More than $20,000 was raised for state school chaplaincy programs across Redlands Coast at the annual Redland City Mayoral Prayer Breakfast on Friday, 24 August 2018 – an increase of more than $4,000 over the funds raised at last year’s event.

Almost 280 people, including school chaplains, church and school leaders, government representatives, business people and community members attended the breakfast, which was held at the Alexandra Hills Hotel Conference Centre.

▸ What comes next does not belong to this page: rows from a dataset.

(* ===== verification/Prog.v ===== *)
(** * Programs as trees of atomic steps

    A probe handler runs on one CPU while handlers on other CPUs run too.  What
    is atomic is one map operation or one memory access, not the handler.  A
    handler is therefore a tree of atomic steps on a shared world: [run] executes
    it alone, from start to end; [pool_step] executes one atomic step of one
    handler of a pool, so that [rtc pool_step] ranges over every interleaving. *)

From S2P Require Import Prelude.

Inductive prog (W A : Type) : Type :=
| Ret (a : A)
| Step {X : Type} (f : W -> X * W) (k : X -> prog W A).
Arguments Ret {W A} _.
Arguments Step {W A X} _ _.

Section prog.
Context {W : Type}.

#[global] Instance prog_ret : MRet (prog W) := fun A a => Ret a.

#[global] Instance prog_bind : MBind (prog W) := fun A B k =>
  fix bind (p : prog W A) : prog W B :=
    match p with
    | Ret a => k a
    | Step f k' => Step f (fun x => bind (k' x))
    end.

(** One atomic step. *)
Definition atomic {X : Type} (f : W -> X * W) : prog W X := Step f Ret.

Fixpoint run {A} (p : prog W A) (w : W) : A * W :=
  match p with
  | Ret a => (a, w)
  | Step f k => run (k (f w).1) (f w).2
  end.

Definition result {A} (p : prog W A) (w : W) : A := (run p w).1.
Definition exec {A} (p : prog W A) (w : W) : W := (run p w).2.

Lemma run_ret {A} (a : A) w : run (mret a) w = (a, w).
Proof. done. Qed.

Lemma run_atomic {X} (f : W -> X * W) w : run (atomic f) w = f w.
Proof. simpl. by destruct (f w). Qed.

Lemma run_bind {A B} (p : prog W A) (k : A -> prog W B) w :
  run (p ≫= k) w = run (k (run p w).1) (run p w).2.
Proof. revert w. induction p as [ a | X f k' IH ]; intros w; [done|]. apply IH. Qed.

(** ** Total-correctness triples *)

Definition triple {A} (P : W -> Prop) (p : prog W A) (Q : A -> W -> Prop) : Prop :=
  forall w, P w -> Q (run p w).1 (run p w).2.

Lemma triple_ret {A} (P : W -> Prop) (a : A) (Q : A -> W -> Prop) :
  (forall w, P w -> Q a w) -> triple P (mret a) Q.
Proof. intros H w Hw. by apply H. Qed.

Lemma triple_bind {A B} P (p : prog W A) (k : A -> prog W B) (R : A -> W -> Prop) Q :
  triple P p R -> (forall a, triple (R a) (k a) Q) -> triple P (p ≫= k) Q.
Proof. intros Hp Hk w Hw. rewrite run_bind. apply Hk, Hp, Hw. Qed.

Lemma triple_atomic {X} P (f : W -> X * W) (Q : X -> W -> Prop) :
  (forall w, P w -> Q (f w).1 (f w).2) -> triple P (atomic f) Q.
Proof. intros H w Hw. rewrite run_atomic. by apply H. Qed.

Lemma triple_conseq {A} (P P' : W -> Prop) (p : prog W A) (Q Q' : A -> W -> Prop) :
  triple P' p Q' -> (forall w, P w -> P' w) -> (forall a w, Q' a w -> Q a w) ->
  triple P p Q.
Proof. intros H HP HQ w Hw. apply HQ, H, HP, Hw. Qed.

(** A program preserves a predicate of the world. *)
Definition preserves {A} (I : W -> Prop) (p : prog W A) : Prop :=
  triple I p (fun _ => I).

Lemma preserves_ret {A} I (a : A) : preserves I (mret a).
Proof. by apply triple_ret. Qed.

Lemma preserves_bind {A B} I (p : prog W A) (k : A -> prog W B) :
  preserves I p -> (forall a, preserves I (k a)) -> preserves I (p ≫= k).
Proof. intros Hp Hk. eapply triple_bind; [ apply Hp | apply Hk ]. Qed.

Lemma preserves_atomic {X} I (f : W -> X * W) :
  (forall w, I w -> I (f w).2) -> preserves I (atomic f).
Proof. intros H. by apply triple_atomic. Qed.

(** ** Interleavings *)

Inductive pool_step {A} : list (prog W A) * W -> list (prog W A) * W -> Prop :=
| pool_step_at i X (f : W -> X * W) k ps w :
    ps !! i = Some (Step f k) ->
    pool_step (ps, w) (<[i := k (f w).1]> ps, (f w).2).

(** A pool invariant: a predicate on the threads' residual programs that every
    atomic step of every thread keeps. *)
Lemma pool_invariant {A} (I : list (prog W A) -> W -> Prop) :
  (forall i X (f : W -> X * W) k ps w, ps !! i = Some (Step f k) -> I ps w ->
     I (<[i := k (f w).1]> ps) (f w).2) ->
  forall c c', rtc pool_step c c' -> I c.1 c.2 -> I c'.1 c'.2.
Proof.
  intros HI c c' Hs. induction Hs as [ | c1 c2 c3 Hstep _ IH ]; [done|].
  intros Hc. apply IH. destruct Hstep as [ ?????? Hi ].
  exact (HI _ _ _ _ _ _ Hi Hc).
Qed.

(** The next atomic step of a program. *)
Definition step1 {A} (p : prog W A) (w : W) : option (prog W A * W) :=
  match p with
  | Ret _ => None
  | Step f k => Some (k (f w).1, (f w).2)
  end.

Lemma pool_invariant_step1 {A} (I : list (prog W A) -> W -> Prop) :
  (forall i p p' ps w w', ps !! i = Some p -> step1 p w = Some (p', w') -> I ps w ->
     I (<[i := p']> ps) w') ->
  forall c c', rtc pool_step c c' -> I c.1 c.2 -> I c'.1 c'.2.
Proof.
  intros HI. apply pool_invariant. intros i X f k ps w Hi. by apply (HI i (Step f k)).
Qed.

(** Runs a pool by a list of thread numbers. *)
Fixpoint run_schedule {A} (s : list nat) (ps : list (prog W A)) (w : W)
  : option (list (prog W A) * W) :=
  match s with
  | [] => Some (ps, w)
  | i :: s =>
      match ps !! i with
      | Some p =>
          match step1 p w with
          | Some (p', w') => run_schedule s (<[i := p']> ps) w'
          | None => None
          end
      | None => None
      end
  end.

Lemma run_schedule_sound {A} s (ps ps' : list (prog W A)) w w' :
  run_schedule s ps w = Some (ps', w') -> rtc pool_step (ps, w) (ps', w').
Proof.
  revert ps w. induction s as [ | i s IH ]; intros ps w H; [ by injection H as -> -> | ].
  simpl in H. destruct (ps !! i) as [p|] eqn:Hi; [|done].
  destruct p as [ a | X f k ]; [done|]. eapply rtc_l; [ by apply (pool_step_at i X f k) | ].
  by apply IH.
Qed.

Definition finished {A} (ps : list (prog W A)) : Prop :=
  Forall (fun p => exists a, p = Ret a) ps.

(** A pool of one thread computes what [run] computes. *)
Lemma pool_single {A} (p : prog W A) w :
  rtc pool_step ([p], w) ([Ret (run p w).1], (run p w).2).
Proof.
  revert w. induction p as [ a | X f k IH ]; intros w; [done|].
  eapply rtc_l; [ | apply IH ].
  by apply (pool_step_at 0 X f k [Step f k] w).
Qed.

(** ** Step-wise invariants

    [typed I Q p]: every atomic step of [p] keeps [I], whatever the world the
    step finds, and the result satisfies [Q].  Unlike a triple it holds under
    every interleaving, since nothing is assumed between two steps but [I]. *)

Fixpoint typed {A} (I : W -> Prop) (Q : A -> Prop) (p : prog W A) : Prop :=
  match p with
  | Ret a => Q a
  | Step f k => forall w, I w -> I (f w).2 /\ typed I Q (k (f w).1)
  end.

Lemma typed_ret {A} I (Q : A -> Prop) a : Q a -> typed I Q (mret a).
Proof. done. Qed.

Lemma typed_bind {A B} I (R : A -> Prop) (Q : B -> Prop) p (k : A -> prog W B) :
  typed I R p -> (forall a, R a -> typed I Q (k a)) -> typed I Q (p ≫= k).
Proof.
  intros Hp Hk. induction p as [ a | X f k' IH ]; [ by apply Hk | ].
  intros w Hw. destruct (Hp w Hw) as [Hi Ht]. split; [ done | by apply IH ].
Qed.

Lemma typed_atomic {X} I (Q : X -> Prop) (f : W -> X * W) :
  (forall w, I w -> I (f w).2 /\ Q (f w).1) -> typed I Q (atomic f).
Proof. intros H w Hw. by apply H. Qed.

Lemma typed_conseq {A} I (Q Q' : A -> Prop) p :
  typed I Q' p -> (forall a, Q' a -> Q a) -> typed I Q p.
Proof.
  intros Hp HQ. induction p as [ a | X f k IH ]; [ by apply HQ | ].
  intros w Hw. destruct (Hp w Hw) as [Hi Ht]. split; [ done | by apply IH ].
Qed.

Lemma typed_assoc {A B C} I (Q : C -> Prop) (p : prog W A) (k : A -> prog W B)
    (k' : B -> prog W C) :
  typed I Q (p ≫= fun a => k a ≫= k') -> typed I Q ((p ≫= k) ≫= k').
Proof.
  induction p as [ a | X f k0 IH ]; [done|]. intros H w Hw.
  destruct (H w Hw) as [Hi Ht]. split; [ done | by apply IH ].
Qed.

Lemma typed_run {A} I (Q : A -> Prop) (p : prog W A) w :
  typed I Q p -> I w -> Q (run p w).1 /\ I (run p w).2.
Proof.
  revert w. induction p as [ a | X f k IH ]; intros w Hp Hw; [done|].
  destruct (Hp w Hw) as [Hi Ht]. by apply IH.
Qed.

Lemma typed_pool {A} I (Q : A -> Prop) c c' :
  rtc (pool_step (A:=A)) c c' -> Forall (typed I Q) c.1 /\ I c.2 ->
  Forall (typed I Q) c'.1 /\ I c'.2.
Proof.
  intros Hs. apply (pool_invariant (fun ps w => Forall (typed I Q) ps /\ I w)); [|done].
  intros i X f k ps w Hi [Hps Hw].
  pose proof (Forall_lookup_1 _ _ _ _ Hps Hi) as Hp. destruct (Hp w Hw) as [HI Ht].
  split; [ by apply Forall_insert | done ].
Qed.
End prog.

#[global] Arguments run : simpl never.
#[global] Arguments atomic : simpl never.

Create Rewrite HintDb run.
#[export] Hint Rewrite @run_ret @run_bind : run.
#[export] Hint Resolve preserves_ret preserves_bind : stutter.

(** [let_else x := o or r; k]: Rust's [let Some(x) = o else { return r }; k] *)
Notation "'let_else' x ':=' o 'or' r ';' k" :=
  (match o with Some x => k | None => r end)
  (at level 100, x name, o at level 99, r at level 99, k at level 200,
   only parsing).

RCC Mayor Karen Williams with school chaplains

Redland Mayor Karen Williams said the annual event had played an important role since its inception in 2003.

“Our schools’ chaplaincy programs deliver vital support and guidance for Redlands Coast students,” she said.

“The chaplains help our young people in important ways as students work to realise their academic potential in a world of social media that never stops and constant connection.”

Cr Williams said the funds raised at the breakfast would assist Redlands Coast state school chaplains in their work.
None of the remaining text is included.